(** As long as the replica has not stopped, a request delivered has the effect
    above, and another event executes, forwards and answers nothing. *)
Lemma run_event_wlp ev s : calm s -> wlp (run_event ev) (fun _ s' o => calm s' -> event_effect ev s s' o) s.
Proof.
  intros Hs. assert (Hk : forall m : M unit, wlp m (fun _ s' o => calm s' -> keeps s s' o) s ->
    wlp m (fun _ s' o => calm s' -> core_of s' = core_of s /\ silent o) s).
  { intros m Hm. eapply wlp_mono; [exact Hm|]. intros ? s' o H Hc. destruct (H Hc) as (E & _ & Hs'). by split. }
  destruct ev as [sp msg|msg|sp| |b|i c|b]; cbn [run_event event_effect].
  - destruct msg as [m|m|m|m|m|m|m|]; [|apply Hk; by apply handle_quiet..]. cbn [handle]. destruct Hs as [Hs|Hs].
    + eapply wlp_mono; [by apply handle_request_wlp|]. intros ? s' o [_ ?] _; done.
    + unfold handle_request, handle_request_. wlp_steps. rewrite Hs, !bool_decide_false by done. apply wlp_ret. intros _. by apply Req_dropped.
  - apply Hk, quiet_wlp; [|done]. unfold enqueue_robust. quiet_steps.
  - apply Hk. unfold robust_handler. wlp_steps. destruct (robust_messages_queue s) as [|m q]; [by apply wlp_ret|]. wlp_steps.
    set (t := set_robust_messages_queue q s). assert (Ht : calm t) by done.
    assert (Hw : wlp match m with C_Request_msg req => log_executed sp req | _ => handle sp m end (fun _ s' o => calm s' -> keeps t s' o) t).
    { destruct m; try (by apply handle_quiet). apply quiet_wlp; [apply log_quiet|done]. }
    exact Hw.
  - apply Hk, quiet_wlp; [|done]. unfold no_checkpoint_timeout. apply quiet_bind; [apply quiet_gets|intros []]; quiet_steps; apply panic_quiet.
  - apply Hk, quiet_wlp; [|done]. unfold no_request_timeout. apply quiet_bind; [apply quiet_gets|intros []]; quiet_steps; apply panic_quiet.
  - apply Hk, quiet_wlp; [|done]. unfold handle_new_connection. quiet_steps.
  - apply Hk. by apply enable_wlp.
Qed.
Lemma rising_snoc l o : rising l -> (forall k o', l !! k = Some o' -> op_cid o' = op_cid o -> op_rid o' < op_rid o) -> rising (l ++ [o]).
Proof.
  intros Hl Ho j k o1 o2 Hjk H1 H2 Hc. assert (Hk := lookup_lt_Some _ _ _ H2). rewrite length_app in Hk. cbn in Hk.
  rewrite lookup_app_l in H1 by lia. destruct (decide (k = length l)) as [->|Hne].
  - rewrite lookup_app_r, Nat.sub_diag in H2 by lia. injection H2 as <-. by eapply Ho.
  - rewrite lookup_app_l in H2 by lia. by eapply (Hl j k).
Qed.

(** Executing a new request keeps the meaning. *)
Lemma core_exec_ok sv i c l m sl : core_ok sv i c l -> 0 <= cq_cid m -> k_slots c !! Z.to_nat (cq_cid m) = Some sl -> sl.1.1 < cq_rid m ->
  good_op (op_of m) -> core_ok sv i (core_exec exec_command (Z.of_nat (length l) + 1) m c) (l ++ [op_of m]).
Proof.
  intros [Hid Hlast Hseq Hsv Hris Hgood Hnew Hsl Hci] Hc Hm Hr Hg. assert (Hlt := lookup_lt_Some _ _ _ Hm).
  assert (Hold : forall k o', l !! k = Some o' -> op_cid o' = cq_cid m -> op_rid o' < cq_rid m).
  { intros k o' Hk E. eapply Z.le_lt_trans; [|exact Hr]. eapply (Hnew k); [done|lia|by rewrite E]. }
  constructor; unfold core_exec; cbn [k_id k_last k_seqno k_service k_slots].
  - done.
  - rewrite length_app. cbn. lia.
  - intros _. rewrite length_app. cbn. lia.
  - unfold run_log. rewrite foldl_snoc. by rewrite Hsv.
  - apply rising_snoc; done.
  - apply Forall_app. split; [done|]. by constructor.
  - intros k o sl' Hk Ho Hs. destruct (decide (op_cid o = cq_cid m)) as [E|E].
    + rewrite E, list_lookup_insert_eq in Hs by done. injection Hs as <-. cbn. apply lookup_app_Some in Hk as [Hk|[_ Hk]].
      * apply Z.lt_le_incl. by eapply Hold.
      * apply list_lookup_singleton_Some in Hk as [_ <-]. cbn. lia.
    + rewrite list_lookup_insert_ne in Hs by lia. apply lookup_app_Some in Hk as [Hk|[_ Hk]]; [by eapply Hnew|].
      apply list_lookup_singleton_Some in Hk as [_ <-]. done.
  - intros j sl' Hj. destruct (decide (j = Z.to_nat (cq_cid m))) as [->|Hne].
    + rewrite list_lookup_insert_eq in Hj by done. injection Hj as <-. right. exists (length l), (op_of m). cbn.
      rewrite lookup_app_r, Nat.sub_diag, take_app_length by lia. unfold result. cbn. rewrite Hsv. repeat split. lia.
    + rewrite list_lookup_insert_ne in Hj by done. destruct (Hsl j sl' Hj) as [?|?]; [by left|right]. by apply at_index_grow.
  - apply Forall_app. split; [done|]. by constructor.
Qed.
(** [switching_mutex] is released before the switch, but not when the
    certificate is incomplete nor when requests are missing. *)
Definition handle_abort (m : Smasher.zl_Abort) : M unit :=
  st <- gets cur_state ;;
  if negb (bool_decide (st = replica_state_PANICKING)) then ret tt
  else if negb (abort_verify m) then ret tt
  else
    lock_switching ;;;
    ac <- gets aborts ;;
    r <- of_option AssertFailed (ac_add ac m) ;;
    if negb r.2 then unlock_switching
    else
      modify (set_aborts r.1) ;;;
      if negb (Smasher.ac_is_complete r.1) then ret tt
      else
        modify (fun s => set_rtimer (timer_stop (rtimer s)) s) ;;;
        me <- gets node_id ;;
        let l := Smasher.ac r.1 in
        p <- of_option AssertFailed
               (Smasher.process (Smasher.max_hist_size l) max_faulty l (Z.to_nat me)) ;;
        let '(ah2, mis) := p in
        modify (set_ah_2 (Some ah2)) ;;; modify (set_missing (Some mis)) ;;;
        modify (set_missing_mask (replicate (length mis) true)) ;;;
        modify (set_missing_store (replicate (length mis) None)) ;;;
        modify (set_missing_store_seq (replicate (length mis) 0)) ;;;
        modify (set_num_missing (Z.of_nat (length mis))) ;;;
        modify (set_aborts (Smasher.ac_clear r.1)) ;;;
        if (length mis =? 0)%nat then
          h <- gets rh ;;
          newrh <- of_sum (Recover.rebuild q_with_od modulus MD5_sum true false ah2 h [] []) ;;
          install newrh ;;;
          unlock_switching ;;;
          switch_over ;;;
          notify_outstanding
        else
          (if missing_fits mis then ret tt else fail ExitCalled) ;;;
          emit (QM_missing (mk_missing me ((fun a => (cid a, rid a)) <$> mis))) ;;;
          modify (set_cur_state replica_state_MISWAITING).

(** Three expiries give up and switch with an empty history; that branch
    returns with [switching_mutex] held. *)
Definition nk_thresh : Z := 3.

Definition retransmit_panic : M unit :=
  lock_switching ;;;
  modify (fun s => set_n_retrans (n_retrans s + 1) s) ;;;
  k <- gets n_retrans ;;
  if k =? nk_thresh then
    modify (fun s => set_rtimer (timer_stop (rtimer s)) s) ;;;
    modify (fun s => set_aborts (Smasher.ac_clear (aborts s)) s) ;;;
    modify (set_missing None) ;;;
    modify (set_rh ReqHistory.empty) ;;;
    modify (set_cur_state replica_state_STOP) ;;;
    switch_over ;;;
    modify (set_n_retrans 0)
  else
    me <- gets node_id ;;
    emit (Q_Send_panic (mk_panic me 0)) ;;;
    emit (QM_panic (mk_panic me 0)) ;;;
    modify (set_cur_state replica_state_PANICKING) ;;;
    unlock_switching ;;;
    modify (fun s => set_rtimer (timer_restart (rtimer s)) s).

• PROBLEM DESCRIPTION:
Out of the listing above, reproduce exactly the lines from the one with "by eapply Hold." up to and including the one with "rewrite lookup_app_r, Nat.sub_diag, take_app_length".

• RESULT OF THIS EXERCISE:
      * apply Z.lt_le_incl. by eapply Hold.
      * apply list_lookup_singleton_Some in Hk as [_ <-]. cbn. lia.
    + rewrite list_lookup_insert_ne in Hs by lia. apply lookup_app_Some in Hk as [Hk|[_ Hk]]; [by eapply Hnew|].
      apply list_lookup_singleton_Some in Hk as [_ <-]. done.
  - intros j sl' Hj. destruct (decide (j = Z.to_nat (cq_cid m))) as [->|Hne].
    + rewrite list_lookup_insert_eq in Hj by done. injection Hj as <-. right. exists (length l), (op_of m). cbn.
      rewrite lookup_app_r, Nat.sub_diag, take_app_length by lia. unfold result. cbn. rewrite Hsv. repeat split. lia.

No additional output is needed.